━━━━━ WORKING DATA

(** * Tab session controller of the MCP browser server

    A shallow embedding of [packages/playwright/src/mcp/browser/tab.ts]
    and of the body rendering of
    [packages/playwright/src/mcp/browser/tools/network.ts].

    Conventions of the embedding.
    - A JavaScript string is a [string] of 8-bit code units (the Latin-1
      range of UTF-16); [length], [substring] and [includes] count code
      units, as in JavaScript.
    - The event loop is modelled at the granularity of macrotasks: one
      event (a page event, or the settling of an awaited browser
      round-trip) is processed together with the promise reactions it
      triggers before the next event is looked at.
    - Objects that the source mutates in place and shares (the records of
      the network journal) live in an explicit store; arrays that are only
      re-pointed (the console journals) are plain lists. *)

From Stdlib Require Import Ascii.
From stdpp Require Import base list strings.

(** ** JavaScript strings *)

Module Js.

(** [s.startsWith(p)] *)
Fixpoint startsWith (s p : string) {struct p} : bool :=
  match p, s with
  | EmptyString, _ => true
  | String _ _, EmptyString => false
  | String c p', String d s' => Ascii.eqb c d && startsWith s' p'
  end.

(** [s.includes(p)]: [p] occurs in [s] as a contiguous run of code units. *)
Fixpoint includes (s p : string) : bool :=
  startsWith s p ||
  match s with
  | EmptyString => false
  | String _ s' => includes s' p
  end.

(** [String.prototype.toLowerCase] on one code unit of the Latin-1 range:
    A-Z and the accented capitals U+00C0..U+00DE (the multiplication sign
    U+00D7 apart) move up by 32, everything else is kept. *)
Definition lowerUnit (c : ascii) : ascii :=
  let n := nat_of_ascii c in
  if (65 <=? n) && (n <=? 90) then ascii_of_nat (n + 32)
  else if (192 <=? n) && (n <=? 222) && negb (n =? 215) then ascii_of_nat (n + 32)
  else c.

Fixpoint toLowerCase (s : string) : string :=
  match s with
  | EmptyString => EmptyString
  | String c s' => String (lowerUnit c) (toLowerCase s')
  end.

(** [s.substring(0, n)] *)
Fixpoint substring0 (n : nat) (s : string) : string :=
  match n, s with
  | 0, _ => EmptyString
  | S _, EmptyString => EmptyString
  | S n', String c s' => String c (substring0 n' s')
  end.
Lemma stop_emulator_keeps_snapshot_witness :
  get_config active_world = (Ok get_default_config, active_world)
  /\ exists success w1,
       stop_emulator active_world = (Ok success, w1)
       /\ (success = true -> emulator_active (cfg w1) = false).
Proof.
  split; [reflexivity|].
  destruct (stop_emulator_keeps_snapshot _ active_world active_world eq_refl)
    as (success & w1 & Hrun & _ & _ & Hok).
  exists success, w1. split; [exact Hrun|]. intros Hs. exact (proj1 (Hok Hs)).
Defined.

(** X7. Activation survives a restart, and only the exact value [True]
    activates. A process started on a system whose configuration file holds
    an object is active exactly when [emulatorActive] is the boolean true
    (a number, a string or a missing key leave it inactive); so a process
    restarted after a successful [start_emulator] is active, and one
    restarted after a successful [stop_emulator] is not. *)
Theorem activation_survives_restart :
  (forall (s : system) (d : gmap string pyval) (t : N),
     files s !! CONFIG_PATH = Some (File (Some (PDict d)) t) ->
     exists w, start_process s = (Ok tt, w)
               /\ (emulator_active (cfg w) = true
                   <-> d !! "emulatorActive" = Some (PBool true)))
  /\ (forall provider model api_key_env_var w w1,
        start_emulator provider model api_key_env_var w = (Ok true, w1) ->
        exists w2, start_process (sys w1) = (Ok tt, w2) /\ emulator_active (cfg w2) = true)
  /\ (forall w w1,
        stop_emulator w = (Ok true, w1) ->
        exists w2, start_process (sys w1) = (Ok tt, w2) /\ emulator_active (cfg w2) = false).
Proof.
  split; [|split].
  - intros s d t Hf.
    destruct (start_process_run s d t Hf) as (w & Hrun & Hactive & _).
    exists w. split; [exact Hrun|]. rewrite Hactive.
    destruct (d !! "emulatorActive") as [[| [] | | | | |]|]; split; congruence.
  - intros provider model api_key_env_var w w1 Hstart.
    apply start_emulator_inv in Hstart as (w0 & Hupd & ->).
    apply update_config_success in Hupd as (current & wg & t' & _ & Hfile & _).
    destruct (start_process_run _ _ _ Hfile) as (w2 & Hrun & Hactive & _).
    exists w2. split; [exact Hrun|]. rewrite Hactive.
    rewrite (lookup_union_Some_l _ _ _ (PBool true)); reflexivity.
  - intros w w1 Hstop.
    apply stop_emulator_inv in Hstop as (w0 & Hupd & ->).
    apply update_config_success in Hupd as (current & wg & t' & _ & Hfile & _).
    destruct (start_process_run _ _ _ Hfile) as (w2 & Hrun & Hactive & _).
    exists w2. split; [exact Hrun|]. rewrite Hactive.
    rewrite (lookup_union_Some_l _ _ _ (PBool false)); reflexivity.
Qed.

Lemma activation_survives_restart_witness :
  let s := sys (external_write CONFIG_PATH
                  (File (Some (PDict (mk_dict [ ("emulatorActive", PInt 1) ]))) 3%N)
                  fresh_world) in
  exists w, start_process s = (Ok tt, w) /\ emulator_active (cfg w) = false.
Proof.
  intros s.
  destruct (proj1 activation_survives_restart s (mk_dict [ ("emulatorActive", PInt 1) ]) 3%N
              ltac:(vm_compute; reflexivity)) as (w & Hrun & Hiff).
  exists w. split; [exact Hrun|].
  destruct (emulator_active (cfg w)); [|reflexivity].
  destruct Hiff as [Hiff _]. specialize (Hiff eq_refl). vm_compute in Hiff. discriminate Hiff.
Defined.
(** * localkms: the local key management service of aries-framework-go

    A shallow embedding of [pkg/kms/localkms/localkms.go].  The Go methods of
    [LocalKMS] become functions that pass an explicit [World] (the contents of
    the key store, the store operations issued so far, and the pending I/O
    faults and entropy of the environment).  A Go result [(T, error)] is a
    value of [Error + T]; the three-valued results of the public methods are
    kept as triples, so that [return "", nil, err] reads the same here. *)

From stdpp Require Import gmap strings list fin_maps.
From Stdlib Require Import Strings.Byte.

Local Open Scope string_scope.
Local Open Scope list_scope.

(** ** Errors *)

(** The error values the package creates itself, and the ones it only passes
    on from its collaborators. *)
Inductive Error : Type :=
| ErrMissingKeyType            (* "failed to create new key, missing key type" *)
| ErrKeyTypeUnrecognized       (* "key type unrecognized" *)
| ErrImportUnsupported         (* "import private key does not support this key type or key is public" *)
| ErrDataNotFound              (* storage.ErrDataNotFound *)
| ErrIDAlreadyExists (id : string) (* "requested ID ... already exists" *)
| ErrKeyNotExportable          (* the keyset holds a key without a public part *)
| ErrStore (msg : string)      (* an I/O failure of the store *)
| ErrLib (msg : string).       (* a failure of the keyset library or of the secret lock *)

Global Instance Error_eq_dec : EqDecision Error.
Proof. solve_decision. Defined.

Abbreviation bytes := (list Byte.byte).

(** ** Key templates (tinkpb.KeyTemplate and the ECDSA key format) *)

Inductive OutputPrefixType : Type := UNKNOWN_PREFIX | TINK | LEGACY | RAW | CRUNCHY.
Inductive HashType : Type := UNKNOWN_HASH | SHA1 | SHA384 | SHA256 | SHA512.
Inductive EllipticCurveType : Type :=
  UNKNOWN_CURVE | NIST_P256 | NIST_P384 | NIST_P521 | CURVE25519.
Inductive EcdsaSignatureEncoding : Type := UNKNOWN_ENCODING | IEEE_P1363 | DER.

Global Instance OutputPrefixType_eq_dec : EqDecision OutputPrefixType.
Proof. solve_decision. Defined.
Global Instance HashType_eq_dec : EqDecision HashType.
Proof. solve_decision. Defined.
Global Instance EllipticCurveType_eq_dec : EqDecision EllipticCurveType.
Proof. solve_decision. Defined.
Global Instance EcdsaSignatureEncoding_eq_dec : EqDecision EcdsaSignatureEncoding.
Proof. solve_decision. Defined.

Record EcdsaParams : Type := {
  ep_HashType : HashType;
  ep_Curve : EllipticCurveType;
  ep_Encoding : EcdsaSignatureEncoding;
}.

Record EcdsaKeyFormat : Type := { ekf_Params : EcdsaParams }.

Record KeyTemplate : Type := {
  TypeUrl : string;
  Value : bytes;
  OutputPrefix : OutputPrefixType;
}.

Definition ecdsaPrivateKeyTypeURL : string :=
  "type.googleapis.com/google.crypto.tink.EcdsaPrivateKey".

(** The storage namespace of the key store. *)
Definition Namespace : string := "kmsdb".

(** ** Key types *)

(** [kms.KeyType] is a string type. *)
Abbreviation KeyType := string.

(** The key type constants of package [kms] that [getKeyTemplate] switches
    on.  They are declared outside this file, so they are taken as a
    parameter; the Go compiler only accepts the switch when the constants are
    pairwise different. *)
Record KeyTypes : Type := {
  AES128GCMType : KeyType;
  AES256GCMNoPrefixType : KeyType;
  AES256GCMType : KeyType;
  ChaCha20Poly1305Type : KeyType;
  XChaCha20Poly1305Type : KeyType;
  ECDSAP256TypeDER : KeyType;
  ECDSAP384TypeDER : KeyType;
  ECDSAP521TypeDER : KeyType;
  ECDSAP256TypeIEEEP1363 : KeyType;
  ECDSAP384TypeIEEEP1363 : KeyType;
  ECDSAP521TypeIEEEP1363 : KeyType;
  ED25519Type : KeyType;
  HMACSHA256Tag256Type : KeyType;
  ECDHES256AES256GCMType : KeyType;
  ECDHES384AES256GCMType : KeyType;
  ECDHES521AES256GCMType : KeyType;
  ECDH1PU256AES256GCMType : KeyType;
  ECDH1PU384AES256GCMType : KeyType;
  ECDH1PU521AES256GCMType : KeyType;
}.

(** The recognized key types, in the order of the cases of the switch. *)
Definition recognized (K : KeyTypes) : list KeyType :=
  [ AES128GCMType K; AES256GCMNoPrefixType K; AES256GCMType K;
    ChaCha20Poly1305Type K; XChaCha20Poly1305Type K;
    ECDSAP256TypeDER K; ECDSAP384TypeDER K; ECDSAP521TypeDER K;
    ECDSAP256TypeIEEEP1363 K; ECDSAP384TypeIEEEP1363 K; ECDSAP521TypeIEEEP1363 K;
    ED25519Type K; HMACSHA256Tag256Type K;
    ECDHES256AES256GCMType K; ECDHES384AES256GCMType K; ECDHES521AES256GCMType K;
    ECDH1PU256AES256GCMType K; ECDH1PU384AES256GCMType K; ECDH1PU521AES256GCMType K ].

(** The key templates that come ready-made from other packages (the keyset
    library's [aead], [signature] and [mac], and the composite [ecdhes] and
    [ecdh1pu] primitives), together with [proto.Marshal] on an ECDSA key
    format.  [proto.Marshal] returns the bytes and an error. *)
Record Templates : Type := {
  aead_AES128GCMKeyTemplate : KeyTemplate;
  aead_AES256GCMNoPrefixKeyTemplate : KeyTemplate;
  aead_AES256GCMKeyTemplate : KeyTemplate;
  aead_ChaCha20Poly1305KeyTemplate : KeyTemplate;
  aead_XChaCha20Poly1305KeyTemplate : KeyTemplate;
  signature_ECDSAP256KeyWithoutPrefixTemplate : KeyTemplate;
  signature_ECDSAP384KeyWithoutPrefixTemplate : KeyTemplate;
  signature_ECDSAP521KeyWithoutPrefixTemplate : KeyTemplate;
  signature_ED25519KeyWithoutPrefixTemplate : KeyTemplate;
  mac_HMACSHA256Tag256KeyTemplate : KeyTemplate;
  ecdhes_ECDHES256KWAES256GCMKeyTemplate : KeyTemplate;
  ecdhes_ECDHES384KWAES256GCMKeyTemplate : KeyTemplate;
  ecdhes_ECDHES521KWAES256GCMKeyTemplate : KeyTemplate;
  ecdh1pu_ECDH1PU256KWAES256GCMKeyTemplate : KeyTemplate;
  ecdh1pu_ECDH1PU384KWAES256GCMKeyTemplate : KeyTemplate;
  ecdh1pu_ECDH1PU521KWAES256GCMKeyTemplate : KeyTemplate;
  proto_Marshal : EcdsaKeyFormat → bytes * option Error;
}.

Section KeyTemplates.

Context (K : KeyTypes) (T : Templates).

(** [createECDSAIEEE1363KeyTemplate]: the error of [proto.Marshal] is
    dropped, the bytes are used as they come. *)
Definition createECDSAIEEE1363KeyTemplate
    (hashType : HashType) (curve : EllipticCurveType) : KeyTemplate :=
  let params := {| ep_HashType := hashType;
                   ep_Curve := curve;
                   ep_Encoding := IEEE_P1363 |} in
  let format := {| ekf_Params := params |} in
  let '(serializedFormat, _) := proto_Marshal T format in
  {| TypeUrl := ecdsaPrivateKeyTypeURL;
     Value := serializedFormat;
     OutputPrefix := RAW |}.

━━━━━━━━━━
━━━━━ WORKING DATA

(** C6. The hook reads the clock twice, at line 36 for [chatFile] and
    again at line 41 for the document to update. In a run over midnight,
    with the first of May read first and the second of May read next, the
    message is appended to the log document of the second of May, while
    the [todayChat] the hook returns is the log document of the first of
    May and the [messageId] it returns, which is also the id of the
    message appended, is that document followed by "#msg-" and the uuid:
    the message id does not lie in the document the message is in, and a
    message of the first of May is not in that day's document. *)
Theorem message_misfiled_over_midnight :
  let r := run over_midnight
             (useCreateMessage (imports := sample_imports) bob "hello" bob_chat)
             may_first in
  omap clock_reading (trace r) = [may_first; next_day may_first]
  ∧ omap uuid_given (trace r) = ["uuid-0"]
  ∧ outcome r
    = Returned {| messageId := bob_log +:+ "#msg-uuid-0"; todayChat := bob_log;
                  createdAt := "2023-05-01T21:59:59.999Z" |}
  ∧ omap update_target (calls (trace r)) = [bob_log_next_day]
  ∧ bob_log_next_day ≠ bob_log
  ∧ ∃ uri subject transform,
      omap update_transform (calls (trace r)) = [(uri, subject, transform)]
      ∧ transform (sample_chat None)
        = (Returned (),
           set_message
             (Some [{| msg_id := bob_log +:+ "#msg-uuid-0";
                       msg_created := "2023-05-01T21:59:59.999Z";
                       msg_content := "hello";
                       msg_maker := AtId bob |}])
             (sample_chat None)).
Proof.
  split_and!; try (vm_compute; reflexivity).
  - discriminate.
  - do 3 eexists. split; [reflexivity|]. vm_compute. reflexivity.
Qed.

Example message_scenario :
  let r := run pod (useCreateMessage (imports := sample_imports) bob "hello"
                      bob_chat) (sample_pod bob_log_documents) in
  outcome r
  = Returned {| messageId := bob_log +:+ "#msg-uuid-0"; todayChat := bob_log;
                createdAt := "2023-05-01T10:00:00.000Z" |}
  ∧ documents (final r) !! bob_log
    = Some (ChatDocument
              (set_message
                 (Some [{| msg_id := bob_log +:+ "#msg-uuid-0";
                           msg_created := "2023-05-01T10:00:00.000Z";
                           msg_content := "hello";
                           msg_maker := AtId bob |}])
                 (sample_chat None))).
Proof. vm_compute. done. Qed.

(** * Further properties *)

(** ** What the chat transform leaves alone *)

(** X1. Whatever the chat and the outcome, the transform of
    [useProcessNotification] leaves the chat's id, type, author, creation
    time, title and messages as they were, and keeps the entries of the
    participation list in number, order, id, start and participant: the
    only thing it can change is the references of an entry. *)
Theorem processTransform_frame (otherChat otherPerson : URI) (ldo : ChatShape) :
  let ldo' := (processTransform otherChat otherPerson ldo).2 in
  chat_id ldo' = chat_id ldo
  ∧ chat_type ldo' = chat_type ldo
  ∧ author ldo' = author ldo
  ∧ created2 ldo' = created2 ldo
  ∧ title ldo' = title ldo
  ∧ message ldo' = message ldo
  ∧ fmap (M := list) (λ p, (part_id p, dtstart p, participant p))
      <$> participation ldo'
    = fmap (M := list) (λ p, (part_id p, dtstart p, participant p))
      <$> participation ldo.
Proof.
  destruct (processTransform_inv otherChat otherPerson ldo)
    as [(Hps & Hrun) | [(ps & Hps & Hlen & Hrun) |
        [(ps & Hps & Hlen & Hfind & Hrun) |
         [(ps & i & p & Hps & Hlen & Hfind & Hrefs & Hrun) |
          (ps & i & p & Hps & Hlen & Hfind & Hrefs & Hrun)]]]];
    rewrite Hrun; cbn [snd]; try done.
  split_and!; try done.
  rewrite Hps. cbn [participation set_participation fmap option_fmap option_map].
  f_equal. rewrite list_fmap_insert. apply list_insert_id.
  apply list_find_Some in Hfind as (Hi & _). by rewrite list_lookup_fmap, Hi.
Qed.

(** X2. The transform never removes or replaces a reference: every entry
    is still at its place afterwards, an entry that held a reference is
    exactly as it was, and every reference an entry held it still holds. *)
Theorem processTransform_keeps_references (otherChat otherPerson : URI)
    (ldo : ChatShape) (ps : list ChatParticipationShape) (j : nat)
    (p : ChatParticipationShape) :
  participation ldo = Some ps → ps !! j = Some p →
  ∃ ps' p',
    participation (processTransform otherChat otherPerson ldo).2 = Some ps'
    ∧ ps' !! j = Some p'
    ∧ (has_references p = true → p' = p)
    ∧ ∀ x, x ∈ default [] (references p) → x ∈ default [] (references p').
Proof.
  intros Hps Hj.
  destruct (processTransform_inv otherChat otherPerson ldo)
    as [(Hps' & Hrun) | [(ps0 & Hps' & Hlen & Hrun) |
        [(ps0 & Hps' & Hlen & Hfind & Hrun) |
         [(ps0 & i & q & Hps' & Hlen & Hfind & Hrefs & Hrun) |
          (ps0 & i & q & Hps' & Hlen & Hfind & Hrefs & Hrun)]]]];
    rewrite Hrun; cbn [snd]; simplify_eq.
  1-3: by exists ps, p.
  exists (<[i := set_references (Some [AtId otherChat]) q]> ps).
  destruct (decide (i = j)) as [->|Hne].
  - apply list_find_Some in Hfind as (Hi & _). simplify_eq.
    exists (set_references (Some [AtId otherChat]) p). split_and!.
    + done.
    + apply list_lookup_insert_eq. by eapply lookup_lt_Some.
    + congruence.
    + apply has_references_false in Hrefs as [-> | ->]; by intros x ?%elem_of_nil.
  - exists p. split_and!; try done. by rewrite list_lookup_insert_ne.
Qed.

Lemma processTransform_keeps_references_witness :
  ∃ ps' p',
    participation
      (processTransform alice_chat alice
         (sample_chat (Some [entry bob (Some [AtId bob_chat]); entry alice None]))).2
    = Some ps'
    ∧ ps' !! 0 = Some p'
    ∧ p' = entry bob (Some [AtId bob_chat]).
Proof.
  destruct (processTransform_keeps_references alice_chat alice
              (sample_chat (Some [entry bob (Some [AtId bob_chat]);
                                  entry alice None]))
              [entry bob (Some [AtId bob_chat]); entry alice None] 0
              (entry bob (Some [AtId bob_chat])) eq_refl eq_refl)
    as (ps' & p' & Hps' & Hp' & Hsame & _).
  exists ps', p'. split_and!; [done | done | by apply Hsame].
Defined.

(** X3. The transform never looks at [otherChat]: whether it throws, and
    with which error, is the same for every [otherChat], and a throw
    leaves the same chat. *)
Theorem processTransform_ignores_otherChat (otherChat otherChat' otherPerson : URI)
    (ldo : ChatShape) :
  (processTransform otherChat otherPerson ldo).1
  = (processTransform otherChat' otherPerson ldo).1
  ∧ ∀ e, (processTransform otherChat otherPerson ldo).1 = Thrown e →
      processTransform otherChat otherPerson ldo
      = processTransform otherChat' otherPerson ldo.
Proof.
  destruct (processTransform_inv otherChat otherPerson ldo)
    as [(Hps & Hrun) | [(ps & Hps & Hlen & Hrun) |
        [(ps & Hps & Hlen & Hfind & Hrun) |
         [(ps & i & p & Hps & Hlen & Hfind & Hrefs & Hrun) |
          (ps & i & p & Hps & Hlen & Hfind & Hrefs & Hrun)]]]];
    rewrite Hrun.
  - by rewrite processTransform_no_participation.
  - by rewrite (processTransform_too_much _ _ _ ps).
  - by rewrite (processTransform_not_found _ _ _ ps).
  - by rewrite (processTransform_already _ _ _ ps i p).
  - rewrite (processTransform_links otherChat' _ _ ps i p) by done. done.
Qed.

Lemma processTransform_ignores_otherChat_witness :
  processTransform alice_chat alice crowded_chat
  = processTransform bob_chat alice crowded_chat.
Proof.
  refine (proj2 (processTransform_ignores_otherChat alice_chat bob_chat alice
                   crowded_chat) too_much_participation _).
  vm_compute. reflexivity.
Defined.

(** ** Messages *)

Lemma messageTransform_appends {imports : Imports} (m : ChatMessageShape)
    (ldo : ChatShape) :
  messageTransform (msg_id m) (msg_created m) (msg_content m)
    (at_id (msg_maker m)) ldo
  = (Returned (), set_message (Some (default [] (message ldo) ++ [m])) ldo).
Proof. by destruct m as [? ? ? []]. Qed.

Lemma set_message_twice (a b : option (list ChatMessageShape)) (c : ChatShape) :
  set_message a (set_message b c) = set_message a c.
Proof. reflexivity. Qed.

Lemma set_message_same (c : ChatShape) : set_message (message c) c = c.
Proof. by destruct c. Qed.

━━━━━━━━━━
━━━━━ WORKING DATA

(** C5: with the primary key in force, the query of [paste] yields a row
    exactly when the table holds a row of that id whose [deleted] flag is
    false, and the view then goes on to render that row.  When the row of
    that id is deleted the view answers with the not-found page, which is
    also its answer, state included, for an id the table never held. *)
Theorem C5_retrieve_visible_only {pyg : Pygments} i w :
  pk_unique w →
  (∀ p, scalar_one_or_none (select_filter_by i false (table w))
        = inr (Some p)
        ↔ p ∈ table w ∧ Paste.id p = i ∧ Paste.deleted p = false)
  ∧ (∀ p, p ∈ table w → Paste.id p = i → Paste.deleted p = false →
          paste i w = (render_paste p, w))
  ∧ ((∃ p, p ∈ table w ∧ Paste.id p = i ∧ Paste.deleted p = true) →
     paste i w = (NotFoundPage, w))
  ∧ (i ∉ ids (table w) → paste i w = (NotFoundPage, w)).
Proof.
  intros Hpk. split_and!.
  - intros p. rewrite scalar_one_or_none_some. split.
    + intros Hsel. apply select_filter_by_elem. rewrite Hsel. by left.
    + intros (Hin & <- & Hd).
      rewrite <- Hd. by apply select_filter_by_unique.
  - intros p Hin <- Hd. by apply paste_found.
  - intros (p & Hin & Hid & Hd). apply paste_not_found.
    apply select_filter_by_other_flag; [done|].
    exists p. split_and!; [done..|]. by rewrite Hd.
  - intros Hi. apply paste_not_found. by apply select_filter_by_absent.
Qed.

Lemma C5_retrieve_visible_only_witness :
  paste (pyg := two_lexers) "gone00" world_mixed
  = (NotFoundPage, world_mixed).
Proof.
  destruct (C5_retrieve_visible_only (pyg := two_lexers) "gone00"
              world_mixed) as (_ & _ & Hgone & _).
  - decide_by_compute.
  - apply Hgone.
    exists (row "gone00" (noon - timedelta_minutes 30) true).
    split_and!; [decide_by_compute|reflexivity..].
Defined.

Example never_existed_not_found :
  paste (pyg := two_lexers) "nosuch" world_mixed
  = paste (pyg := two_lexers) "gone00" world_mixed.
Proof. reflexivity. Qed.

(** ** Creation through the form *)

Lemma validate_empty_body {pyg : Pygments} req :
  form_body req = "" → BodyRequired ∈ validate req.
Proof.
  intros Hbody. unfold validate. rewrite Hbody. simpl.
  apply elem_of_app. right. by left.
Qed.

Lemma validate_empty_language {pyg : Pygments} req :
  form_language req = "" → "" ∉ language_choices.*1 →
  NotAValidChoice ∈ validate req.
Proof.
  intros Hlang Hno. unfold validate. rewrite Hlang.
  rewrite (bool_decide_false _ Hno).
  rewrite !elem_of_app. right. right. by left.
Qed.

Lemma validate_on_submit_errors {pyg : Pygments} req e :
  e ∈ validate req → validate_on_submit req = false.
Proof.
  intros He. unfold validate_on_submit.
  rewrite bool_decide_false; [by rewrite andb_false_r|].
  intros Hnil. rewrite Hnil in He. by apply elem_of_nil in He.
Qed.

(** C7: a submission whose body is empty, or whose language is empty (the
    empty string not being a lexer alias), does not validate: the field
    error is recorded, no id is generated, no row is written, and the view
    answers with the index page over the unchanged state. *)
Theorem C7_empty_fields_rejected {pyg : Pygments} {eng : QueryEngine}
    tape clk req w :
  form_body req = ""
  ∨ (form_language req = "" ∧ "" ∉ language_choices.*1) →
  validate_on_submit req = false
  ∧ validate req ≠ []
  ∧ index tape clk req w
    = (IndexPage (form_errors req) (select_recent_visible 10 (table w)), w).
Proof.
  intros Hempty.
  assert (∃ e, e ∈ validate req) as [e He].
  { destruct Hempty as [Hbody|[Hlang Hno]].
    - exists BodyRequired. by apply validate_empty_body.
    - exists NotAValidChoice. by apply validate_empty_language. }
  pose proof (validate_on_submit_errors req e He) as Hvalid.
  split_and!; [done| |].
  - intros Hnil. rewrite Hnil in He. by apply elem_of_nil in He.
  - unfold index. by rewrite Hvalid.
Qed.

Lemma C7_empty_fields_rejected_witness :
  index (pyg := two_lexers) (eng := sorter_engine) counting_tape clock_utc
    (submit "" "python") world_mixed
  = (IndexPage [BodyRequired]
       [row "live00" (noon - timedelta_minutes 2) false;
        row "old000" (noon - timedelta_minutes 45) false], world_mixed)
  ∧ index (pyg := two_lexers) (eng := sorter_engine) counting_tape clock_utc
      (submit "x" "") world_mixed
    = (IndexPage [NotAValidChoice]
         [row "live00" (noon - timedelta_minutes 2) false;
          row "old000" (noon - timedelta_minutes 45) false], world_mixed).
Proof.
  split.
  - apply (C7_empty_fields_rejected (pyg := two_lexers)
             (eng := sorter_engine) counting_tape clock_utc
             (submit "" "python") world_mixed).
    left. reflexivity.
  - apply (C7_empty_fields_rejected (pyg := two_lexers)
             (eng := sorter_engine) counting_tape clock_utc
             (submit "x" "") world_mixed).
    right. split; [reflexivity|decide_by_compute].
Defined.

━━━━━━━━━━

▶ _TASK OBJECTIVE_
For the word "units", go through the records and show each line that carries it.

▶ _EXERCISE OUTPUT_
    - A JavaScript string is a [string] of 8-bit code units (the Latin-1
      units, as in JavaScript.
(** [s.includes(p)]: [p] occurs in [s] as a contiguous run of code units. *)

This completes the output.